At this time, a severe political and economic crisis began in Germany, the mark fell a thousand times, the industry was paralyzed. Trotsky was on fire with the idea of ​​a German revolution, and after the victory in Germany, Europe would be in the hands of the revolutionaries. Trotsky saw himself as a leader on a pan-European level. The “showdowns” of the Russian level were curtailed for a while - the Politburo voted “yes”. Enormous funds and thousands of revolutionaries were sent to Germany, secret negotiations began with Warsaw on the passage of the Red Army troops to Germany, they (Poland) were promised to give East Prussia. Although at the same time it was decided to "revolutionize" Poland. At the same time, the Comintern was instructed to start a revolution in Bulgaria as well.

But the "world behind the scenes", or rather its European clans, did not need the European Revolution, so there were continuous overlays and mistakes.
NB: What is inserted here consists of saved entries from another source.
(** [df] is the evaluation window with its [vwap], [atr14], [ema20] and
    [ema50] columns; the oscillators are already reconciled onto it. *)
Definition analyse (cfg : Preset) (df : DataFrame)
    (vwap atr14 : list fval) (ema20 ema50 : list Q)
    (rsi_fast rsi_slow macd_hist : list fval) : Locals :=
  let close_ := close <$> df in
  let closef := Fin <$> close_ in
  let vol := volume <$> df in
  let lows := low <$> df in
  let highs := high <$> df in
  let last_price := iloc_last 0%Q close_ in
  let last_of := iloc_last NaN in
  (* BASIC events *)
  let was_below_vwap :=
    fl_ltb (last_of (shift 3 closef)) (last_of (shift 3 vwap))
    || fl_ltb (last_of (shift 5 closef)) (last_of (shift 5 vwap)) in
  let reclaim_vwap :=
    fl_gtb (last_of closef) (last_of vwap)
    && fl_leb (last_of (shift 1 closef)) (last_of (shift 1 vwap)) in
  let was_above_vwap :=
    fl_gtb (last_of (shift 3 closef)) (last_of (shift 3 vwap))
    || fl_gtb (last_of (shift 5 closef)) (last_of (shift 5 vwap)) in
  let reject_vwap :=
    fl_ltb (last_of closef) (last_of vwap)
    && fl_geb (last_of (shift 1 closef)) (last_of (shift 1 vwap)) in
  let rsi5 := last_of rsi_fast in
  let rsi14 := last_of rsi_slow in
  let rsi5_prev := last_of (shift 1 rsi_fast) in
  let rsi_snap :=
    (fl_geb rsi5 (Fin 30) && fl_ltb rsi5_prev (Fin 30))
    || (fl_geb rsi5 (Fin 25) && fl_ltb rsi5_prev (Fin 25)) in
  let rsi_downshift :=
    (fl_leb rsi5 (Fin 70) && fl_gtb rsi5_prev (Fin 70))
    || (fl_leb rsi5 (Fin 75) && fl_gtb rsi5_prev (Fin 75)) in
  let macd0 := last_of macd_hist in
  let macd1 := last_of (shift 1 macd_hist) in
  let macd2 := last_of (shift 2 macd_hist) in
  let macd_turn_up := fl_gtb macd0 macd1 && fl_gtb macd1 macd2 in
  let macd_turn_down := fl_ltb macd0 macd1 && fl_ltb macd1 macd2 in
  let vol_med := last_of (rolling_median 30 10 vol) in
  let vol_ok :=
    match vol_med with
    | Fin m => Qle_bool (vol_multiplier cfg * m) (iloc_last 0%Q vol)
    | _ => false
    end in
  (* Swings for stops + liquidity reference *)
  let swing_low_mask := rolling_swing_lows lows 3 3 in
  let recent_swing_lows := tail 6 (masked swing_low_mask lows) in
  let recent_swing_low :=
    match recent_swing_lows with
    | [] => series_min (tail 12 lows)
    | _ => iloc_last 0%Q recent_swing_lows
    end in
  let swing_high_mask := rolling_swing_highs highs 3 3 in
  let recent_swing_highs := tail 6 (masked swing_high_mask highs) in
  let recent_swing_high :=
    match recent_swing_highs with
    | [] => series_max (tail 12 highs)
    | _ => iloc_last 0%Q recent_swing_highs
    end in
  let atr_last :=
    match last_of atr14 with Fin a => a | _ => 0%Q end in
  let buffer :=
    if Qeq_bool atr_last 0 then 0%Q else (0.25 * atr_last)%Q in
  (* Pro diagnostics *)
  let e20 := iloc_last 0%Q ema20 in
  let e50 := iloc_last 0%Q ema50 in
  let trend_long_ok := Qle_bool e20 last_price && Qle_bool e50 e20 in
  let trend_short_ok := Qle_bool last_price e20 && Qle_bool e20 e50 in
  let prior_swing_high :=
    match recent_swing_highs with
    | [] => series_max (tail 30 highs)
    | _ => iloc_last 0%Q recent_swing_highs
    end in
  let prior_swing_low :=
    match recent_swing_lows with
    | [] => series_min (tail 30 lows)
    | _ => iloc_last 0%Q recent_swing_lows
    end in
  let bull_sweep :=
    Qltb (iloc_last 0%Q lows) prior_swing_low
    && Qltb prior_swing_low last_price in
  let bear_sweep :=
    Qltb prior_swing_high (iloc_last 0%Q highs)
    && Qltb last_price prior_swing_high in
  let fvg := detect_fvg (tail 60 df) in
  let ob_bull := find_order_block df (as_series df atr14) "bull" 35 in
  let ob_bear := find_order_block df (as_series df atr14) "bear" 35 in
  let bull_ob_retest := retest last_price ob_bull buffer in
  let bear_ob_retest := retest last_price ob_bear buffer in
  let last_range := (iloc_last 0%Q highs - iloc_last 0%Q lows)%Q in
  let displacement :=
    negb (Qeq_bool atr_last 0) && Qle_bool (1.5 * atr_last) last_range in
  {| was_below_vwap := was_below_vwap;
     reclaim_vwap := reclaim_vwap;
     was_above_vwap := was_above_vwap;
     reject_vwap := reject_vwap;
     rsi14 := rsi14;
     rsi_snap := rsi_snap;
     rsi_downshift := rsi_downshift;
     macd_turn_up := macd_turn_up;
     macd_turn_down := macd_turn_down;
     vol_ok := vol_ok;
     recent_swing_low := recent_swing_low;
     recent_swing_high := recent_swing_high;
     atr_last := atr_last;
     buffer := buffer;
     trend_long_ok := trend_long_ok;
     trend_short_ok := trend_short_ok;
     prior_swing_high := prior_swing_high;
     prior_swing_low := prior_swing_low;
     bull_sweep := bull_sweep;
     bear_sweep := bear_sweep;
     bull_fvg := fvg.1;
     bear_fvg := fvg.2;
     ob_bull := ob_bull;
     ob_bear := ob_bear;
     bull_ob_retest := bull_ob_retest;
     bear_ob_retest := bear_ob_retest;
     displacement := displacement;
     higher_low :=
       Qltb (series_min (tail 12 lows)) (iloc_last 0%Q (tail 12 lows));
     lower_high :=
       Qltb (iloc_last 0%Q (tail 12 highs)) (series_max (tail 12 highs));
     ema20_last := e20;
     ema50_last := e50 |}.

(** The [extras] dictionary as filled on lines 137 to 173. *)
Definition extras_of (L : Locals) : gmap string ExtraVal :=
  <["atr14"%string := EFloat (atr_last L)]>
  (<["displacement"%string := EBool (displacement L)]>
  (<["bear_ob_retest"%string := EBool (bear_ob_retest L)]>
  (<["bull_ob_retest"%string := EBool (bull_ob_retest L)]>
  (<["bear_ob"%string := EBlock (ob_bear L)]>
  (<["bull_ob"%string := EBlock (ob_bull L)]>
  (<["bear_fvg"%string := EZone (bear_fvg L)]>
  (<["bull_fvg"%string := EZone (bull_fvg L)]>
  (<["bear_liquidity_sweep"%string := EBool (bear_sweep L)]>
  (<["bull_liquidity_sweep"%string := EBool (bull_sweep L)]>
  (<["prior_swing_low"%string := EFloat (prior_swing_low L)]>
  (<["prior_swing_high"%string := EFloat (prior_swing_high L)]>
  (<["trend_short_ok"%string := EBool (trend_short_ok L)]>
  (<["trend_long_ok"%string := EBool (trend_long_ok L)]>
  (<["ema50"%string := EFloat (ema50_last L)]>
  (<["ema20"%string := EFloat (ema20_last L)]> ∅))))))))))))))).

Definition vwap_long (L : Locals) : bool := was_below_vwap L && reclaim_vwap L.
Definition vwap_short (L : Locals) : bool := was_above_vwap L && reject_vwap L.

(** Lines 176 to 187 and the long half of 202 to 219: the long total and
    its reasons. *)
Definition long_score (pro_mode : bool) (L : Locals) : Z * list string :=
  let s := (0%Z, []) in
  let s := award (vwap_long L) 35 "VWAP reclaim" s in
  let s := award (rsi_snap L && fl_ltb (rsi14 L) (Fin 60)) 20
                 "RSI-5 snapback (RSI-14 ok)" s in
  let s := award (macd_turn_up L) 20 "MACD hist turning up" s in
  let s := award (vol_ok L) 15 "Volume confirmation" s in
  let s := award (higher_low L) 10 "Higher-low micro structure" s in
  if pro_mode then
    let s := award (bull_sweep L) 20 "Liquidity sweep (low)" s in
    let s := award (bull_ob_retest L) 15 "Bullish order block retest" s in
    let s := award (bool_decide (bull_fvg L ≠ None)) 10
                   "Bullish FVG present" s in
    let s := if displacement L then ((s.1 + 5)%Z, s.2) else s in
    if negb (trend_long_ok L) && negb (vwap_long L)
    then (Z.max 0 (s.1 - 15), s.2) else s
  else s.

Definition short_score (pro_mode : bool) (L : Locals) : Z * list string :=
  let s := (0%Z, []) in
  let s := award (vwap_short L) 35 "VWAP rejection" s in
  let s := award (rsi_downshift L && fl_gtb (rsi14 L) (Fin 40)) 20
                 "RSI-5 downshift (RSI-14 ok)" s in
  let s := award (macd_turn_down L) 20 "MACD hist turning down" s in
  let s := award (vol_ok L) 15 "Volume confirmation" s in
  let s := award (lower_high L) 10 "Lower-high micro structure" s in
  if pro_mode then
    let s := award (bear_sweep L) 20 "Liquidity sweep (high)" s in
    let s := award (bear_ob_retest L) 15 "Bearish order block retest" s in
    let s := award (bool_decide (bear_fvg L ≠ None)) 10
                   "Bearish FVG present" s in
    let s := if displacement L then ((s.1 + 5)%Z, s.2) else s in
    if negb (trend_short_ok L) && negb (vwap_short L)
    then (Z.max 0 (s.1 - 15), s.2) else s
  else s.

(** Lines 224 to 238: the reason of the first requirement that is not met. *)
Definition requirements (cfg : Preset) (pro_mode : bool) (L : Locals)
  : option string :=
  if (require_vwap_event cfg =? 1)%Z && negb (vwap_long L || vwap_short L)
  then Some "No VWAP reclaim/rejection event"%string
  else if (require_rsi_event cfg =? 1)%Z
          && negb (rsi_snap L || rsi_downshift L)
  then Some "No RSI-5 snap/downshift event"%string
  else if (require_macd_turn cfg =? 1)%Z
          && negb (macd_turn_up L || macd_turn_down L)
  then Some "No MACD histogram turn event"%string
  else if (require_volume cfg =? 1)%Z && negb (vol_ok L)
  then Some "No volume confirmation"%string
  else if pro_mode
          && negb (bull_sweep L || bear_sweep L
                   || bull_ob_retest L || bear_ob_retest L)
  then Some "Pro mode: no liquidity sweep / OB retest trigger"%string
  else None.

Definition neutral_reason (lp sp : Z * list string) : string :=
  "LongScore=" +:+ str_int lp.1 +:+ " (" +:+ join ", " lp.2
  +:+ "); ShortScore=" +:+ str_int sp.1 +:+ " (" +:+ join ", " sp.2 +:+ ")".

Section Engine.

(** [sessions.classify_session], not part of the engine. *)
Variable classify_session : Z → string.

(** [PRESETS.get(mode, PRESETS["Cleaner signals"])] *)
Definition preset_of (mode : string) : Preset :=
  default (PRESETS !!! "Cleaner signals"%string) (PRESETS !! mode).

(** The frame after lines 76 to 84. *)
Definition window (ohlcv : DataFrame) (lookback_bars : Z) : DataFrame :=
  tail lookback_bars ohlcv.

Definition locals_of (cfg : Preset) (df : DataFrame)
    (rsi_fast rsi_slow macd_hist : gmap Z fval) : Locals :=
  analyse cfg df (calc_vwap df) (calc_atr df 14)
    (calc_ema (close <$> df) 20) (calc_ema (close <$> df) 50)
    (ffill (reindex rsi_fast (ts <$> df)))
    (ffill (reindex rsi_slow (ts <$> df)))
    (ffill (reindex macd_hist (ts <$> df))).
Yes, and in Russia, Bukharin, Zinoviev, Kamenev went over to the side of Stalin, who opposed this adventure, at the same time the Politburo decides that the preparations for the revolution in Germany are not completed, the revolutionary situation is overestimated, and therefore the uprising was canceled. Trotsky was furious, all his "Napoleonic" plans collapsed.

Then Trotsky launched an attack along the lines of "revolutionaries" - "bureaucrats", accusing Stalin and others of degenerating, betraying the cause of the revolution. Trotsky demands the expansion of party democracy. He was caught on this, announcing a general party discussion. Trotsky was reminded of his disputes with Lenin. As a result, at the 13th Party Conference (opened on January 16, 1924), his supporters were defeated, accused of "anti-Leninist deviationism" and "revisionism." Trotsky didn’t even come to her, he “fell ill”.

The possibility of a military coup was also neutralized, and it could have been organized, Trotsky’s positions in the army were strong: his deputy for the military people’s commissariat, Sklyansky, was transferred to the Supreme Council of National Economy by the decision of the Politburo, and Frunze, popular in the army and hostile to Trotsky, was appointed in his place. The Trotskyist Antonov-Ovseenko was removed from the post of head of the Political Directorate of the Red Army, and the Western Front of Tukhachevsky was disbanded.

Moreover, apparently, one of the main reasons for Trotsky's loss was the position of his foreign "masters", in connection with which he was swept away. But Stalin was not considered dangerous, he served Lenin, and now, they say, his environment will “correct” him ...

Sources:
Sakharov V.A. "Political testament" of Lenin: reality and myths of politics. M., 2003.
Shambarov V. Anti-Soviet. M., 2011.
Shubin A.V. Leaders and conspirators. M., 2004.